Mark was asked by the Guardian’s Comment is Free editor to provide his take on the Met’s role in the News International phone hacking scandal. His comments are below.
It is hard to imagine how the Metropolitan police can continue to oversee the ongoing News International phone-hacking inquiry. At least not while assistant commissioner John Yates remains in post. That is not to be critical of his performance before the Home Office select committee. Indeed, as one might expect of such senior former officers, Ian Blair, Peter Clarke and even the more earthy Andy Hayman, held their own as credible witnesses.

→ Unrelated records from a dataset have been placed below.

(* ===== verification/IIndex.v ===== *)
(** * Segment storage and its merging (index/include/IIndex.h)

    Segments are heap objects: [segments_], [levels] and [last_] hold
    [shared_ptr]s to the same ones, merging changes one in place, and the
    update callback is handed pointers. [proc] is the process (heap and the
    state of [rand()]); [index_state] an [Index] object with its
    [SegmentStorage]; [st] both, with the calls made to the callback so far.

    [levels] holds segments by size; [merge] combines neighbours of a level
    into the next one within a budget of vectors. *)

From S2P Require Import Prelude Cxx Floats BinaryIO Faiss TopK IBaseIndex Segment.

(** ** State *)

Abbreviation loc := nat.

Record proc (T : Type) := Proc {
  heap : gmap loc (segment T);
  fresh : loc;
  (** how many times [rand()] was called *)
  draws : nat;
}.
Arguments Proc {_} _ _ _.
Arguments heap {_} _.
Arguments fresh {_} _.
Arguments draws {_} _.

(** A null [shared_ptr] in [levels] is [None]. *)
Record index_state := IndexState {
  d_ : nat;
  segmentThreshold_ : Z;
  factory_ : index_args;
  enable_merge_ : bool;
  (** [callback_.has_value()] *)
  callback_ : bool;
  levels : list (list (option loc));
  sz : Z;
  counter : Z;
  segments_ : list loc;
  last_ : loc;
}.

(** One call of the update callback. *)
Record event := Event { ev_erased : list Z; ev_inserted : list loc }.

#[export] Instance event_eq_dec : EqDecision event.
Proof. solve_decision. Defined.

Record st (T : Type) := St {
  st_proc : proc T;
  st_idx : index_state;
  st_log : list event;
}.
Arguments St {_} _ _ _.
Arguments st_proc {_} _.
Arguments st_idx {_} _.
Arguments st_log {_} _.

Definition set_levels (i : index_state) (lv : list (list (option loc))) : index_state :=
  IndexState (d_ i) (segmentThreshold_ i) (factory_ i) (enable_merge_ i) (callback_ i)
    lv (sz i) (counter i) (segments_ i) (last_ i).
Definition set_sz (i : index_state) (z : Z) : index_state :=
  IndexState (d_ i) (segmentThreshold_ i) (factory_ i) (enable_merge_ i) (callback_ i)
    (levels i) z (counter i) (segments_ i) (last_ i).
Definition set_counter (i : index_state) (c : Z) : index_state :=
  IndexState (d_ i) (segmentThreshold_ i) (factory_ i) (enable_merge_ i) (callback_ i)
    (levels i) (sz i) c (segments_ i) (last_ i).
Definition set_segments (i : index_state) (l : list loc) : index_state :=
  IndexState (d_ i) (segmentThreshold_ i) (factory_ i) (enable_merge_ i) (callback_ i)
    (levels i) (sz i) (counter i) l (last_ i).
Definition set_last (i : index_state) (l : loc) : index_state :=
  IndexState (d_ i) (segmentThreshold_ i) (factory_ i) (enable_merge_ i) (callback_ i)
    (levels i) (sz i) (counter i) (segments_ i) l.
Definition set_callback (i : index_state) (b : bool) : index_state :=
  IndexState (d_ i) (segmentThreshold_ i) (factory_ i) (enable_merge_ i) b
    (levels i) (sz i) (counter i) (segments_ i) (last_ i).

Section storage.
Context `{SL : StdLib} {T : Type} `{B : IBaseIndex T}.

Definition on_idx (f : index_state → index_state) (s : st T) : st T :=
  St (st_proc s) (f (st_idx s)) (st_log s).
Definition on_proc (f : proc T → proc T) (s : st T) : st T :=
  St (f (st_proc s)) (st_idx s) (st_log s).
Definition idx {A} (f : index_state → A) : M (st T) A := gets (λ s, f (st_idx s)).

(** ** The process *)

Definition store_seg (l : loc) (sg : segment T) (p : proc T) : proc T :=
  Proc (<[l := sg]> (heap p)) (fresh p) (draws p).
Definition new_seg (sg : segment T) (p : proc T) : proc T :=
  Proc (<[fresh p := sg]> (heap p)) (S (fresh p)) (draws p).
Definition count_draw (p : proc T) : proc T :=
  Proc (heap p) (fresh p) (S (draws p)).

Definition deref (l : loc) : M (st T) (segment T) := λ s,
  match heap (st_proc s) !! l with
  | Some sg => (s, Ok sg)
  | None => (s, Undef NullDeref)
  end.
Definition assign (l : loc) (sg : segment T) : M (st T) () :=
  modify (on_proc (store_seg l sg)).
Definition rand : M (st T) Z := λ s,
  (on_proc count_draw s, Ok (std_rand (draws (st_proc s)))).
Definition alloc (sg : segment T) : M (st T) loc := λ s,
  (on_proc (new_seg sg) s, Ok (fresh (st_proc s))).
(** [factory_->create()] *)
Definition create : M (st T) loc :=
  a ← idx factory_; r ← rand; alloc (Segment a r).

(** [if (callback_ ...) callback_.value()(erased, inserted)] *)
Definition notify (er : list Z) (ins : list loc) : M (st T) () :=
  cb ← idx callback_;
  if cb : bool then modify (λ s, St (st_proc s) (st_idx s) (st_log s ++ [Event er ins]))
  else mret ().

(** ** SegmentStorage::add *)

(** The threshold it is asked with plays no part. *)
Definition merge_predicate (i : index_state) (target_mean : Z) : bool := enable_merge_ i.

(** [for (; (1ll << i) < size; ++i) if (i == levels.size()) levels.push_back({});]
    [1ll << 63] does not fit a [long long]. *)
Fixpoint level_loop (fuel i : nat) (size : Z) (lv : list (list (option loc))) :
    outcome (nat * list (list (option loc))) :=
  match fuel with
  | 0 => Undef ShiftOverflow
  | S fuel =>
    if (2 ^ Z.of_nat i <? size)%Z
    then level_loop fuel (S i) size (if decide (i = length lv) then lv ++ [[]] else lv)
    else Ok (i, lv)
  end.

Definition push_at (i : nat) (l : loc) (lv : list (list (option loc))) :
    outcome (list (list (option loc))) :=
  match lv !! i with
  | Some row => Ok (<[i := row ++ [Some l]]> lv)
  | None => Undef OutOfBounds
  end.

Definition storage_add (l : loc) : M (st T) () :=
  sg ← deref l;
  modify (on_idx (λ i, set_counter i (u64_add (counter i) 1)));;
  modify (on_idx (λ i, set_sz i (u64_add (sz i) (seg_size sg))));;
  lv ← idx levels;
  '(i, lv) ← liftO (level_loop 63 0 (seg_size sg) lv);
  let i := if decide (i = 0) then 0 else i - 1 in
  let lv := if decide (i = length lv) then lv ++ [[]] else lv in
  lv ← liftO (push_at i l lv);
  modify (on_idx (λ x, set_levels x lv)).

(** ** SegmentStorage::merge *)

(** The locals of one round: what is left of the budget, [erased] and
    [inserted]. *)
Record round := Round { amount : Z; r_erased : list Z; r_inserted : list loc }.

(** [levels[i][j]] *)
Definition slot (lv : list (list (option loc))) (i j : nat) : outcome (option loc) :=
  match lv !! i with
  | Some row => match row !! j with Some p => Ok p | None => Undef OutOfBounds end
  | None => Undef OutOfBounds
  end.
(** [levels[i][j].reset()] *)
Definition reset_slot (i j : nat) (lv : list (list (option loc))) :=
  alter (λ row : list (option loc), <[j := None]> row) i lv.

Definition combine_pair (i j : nat) (a b : loc) (sa sb : segment T) (r : round) :
    M (st T) round :=
  let both := u64_add (seg_size sa) (seg_size sb) in
  if decide (a = b) then undef Deadlock
  else
    m ← liftO (mergeSegment sa sb);
    assign a m;;
    fresh_id ← rand;
    assign a (with_id m fresh_id);;
    lv ← idx levels;
    let lv := if decide (i + 1 = length lv) then lv ++ [[]] else lv in
    lv ← liftO (push_at (i + 1) a lv);
    modify (on_idx (λ x, set_levels x (reset_slot i (j + 1) (reset_slot i j lv))));;
    modify (on_idx (λ x, set_counter x (u64_sub (counter x) 1)));;
    mret (Round (u64_sub (amount r) both)
            (r_erased r ++ [getID sb; getID sa]) (r_inserted r ++ [a])).

(** The body of the inner loop. *)
Definition merge_slot (i j : nat) (r : round) : M (st T) round :=
  lv ← idx levels;
  p ← liftO (slot lv i j);
  q ← liftO (slot lv i (j + 1));
  match p, q with
  | Some a, Some b =>
    sa ← deref a;
    sb ← deref b;
    if (amount r <? u64_add (seg_size sa) (seg_size sb))%Z then mret r
    else combine_pair i j a b sa sb r
  | _, _ => mret r
  end.

(** [for (j = 0; j + 1 < levels[i].size(); ++j)]: [n] iterations from [j]. *)
Fixpoint merge_row (n i j : nat) (r : round) : M (st T) round :=
  match n with
  | 0 => mret r
  | S n => r ← merge_slot i j r; merge_row n i (S j) r
  end.

(** [std::find_if] by id over [segments_]: the position found. *)
Fixpoint find_segment (k : Z) (ls : list loc) (pos : nat) : M (st T) (option nat) :=
  match ls with
  | [] => mret None
  | l :: ls =>
    sg ← deref l;
    if (getID sg =? k)%Z then mret (Some pos) else find_segment k ls (S pos)
  end.

(** One iteration of [for (auto&& id : erased)]. *)
Definition erase_found (k : Z) : M (st T) () :=
  ls ← idx segments_;
  p ← find_segment k ls 0;
  match p with
  | None => mret ()
  | Some pos => modify (on_idx (λ x, set_segments x (delete pos (segments_ x))))
  end.

(** One iteration of the outer loop. *)
Definition merge_level (i : nat) (budget : Z) : M (st T) Z :=
  lv ← idx levels;
  r ← merge_row (length (default [] (lv !! i)) - 1) i 0 (Round budget [] []);
  forM (r_inserted r) (λ l, modify (on_idx (λ x, set_segments x (segments_ x ++ [l]))));;
  forM (r_erased r) erase_found;;
  (if decide (r_erased r ≠ [] ∧ r_inserted r ≠ [])
   then notify (r_erased r) (r_inserted r) else mret ());;
  mret (amount r).

Fixpoint merge_levels (fuel i : nat) (budget : Z) : M (st T) () :=
  match fuel with
  | 0 => undef NoFuel
  | S fuel =>
    lv ← idx levels;
    if decide ((0 < budget)%Z ∧ i < length lv) then
      budget ← merge_level i budget;
      merge_levels fuel (S i) budget
    else mret ()
  end.

(** The pointers a storage holds. *)
Definition level_locs (lv : list (list (option loc))) : list loc :=
  omap (λ p, p) (concat lv).

(** The nulls are swept out at the end. *)
Definition sweep (lv : list (list (option loc))) : list (list (option loc)) :=
  (filter (λ p : option loc, is_Some p)) <$> lv.

Definition merge (budget : Z) : M (st T) () :=
  lv ← idx levels;
  merge_levels (S (length lv + length (level_locs lv))) 0 budget;;
  modify (on_idx (λ x, set_levels x (sweep (levels x)))).
End storage.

But buck-passing was the order of the day. “I share the shock of almost everybody at the depths to which the media have sunk” was the universal refrain as blame was piled onto Rupert Murdoch and his leading acolytes. Yates seemed to suggest that his failure to investigate further the phone-hacking allegations was excusable on the grounds that “the police did not have information they should have”. Perhaps the accumulation of intelligence and unglamorous plain-vanilla detective work is no longer the responsibility of the Met.
The relationship between central London’s police and press appears to have been far too cosy for far too long and no amount of hindsight or indignation can alter that insidious impression.
Not that politicians are blameless. In fairness, the select committee generally resisted the sort of grandstanding that tends to accompany TV camera coverage. However, the sorry truth is that over the past two decades the leadership of both main political parties have ingratiated themselves to the point of embarrassment at the shrine of Rupert Murdoch and News International. For the self-same politicians (and yes, that includes you, Mr Brown) to turn on News International now smacks of rank hypocrisy. It shows the sorry state to which domestic politics has sunk and the unsavoury relationship between the executive and the media.
In truth, once this whole episode is fully investigated there will be a lot of folk in many walks of life who will fail the “fit and proper” test.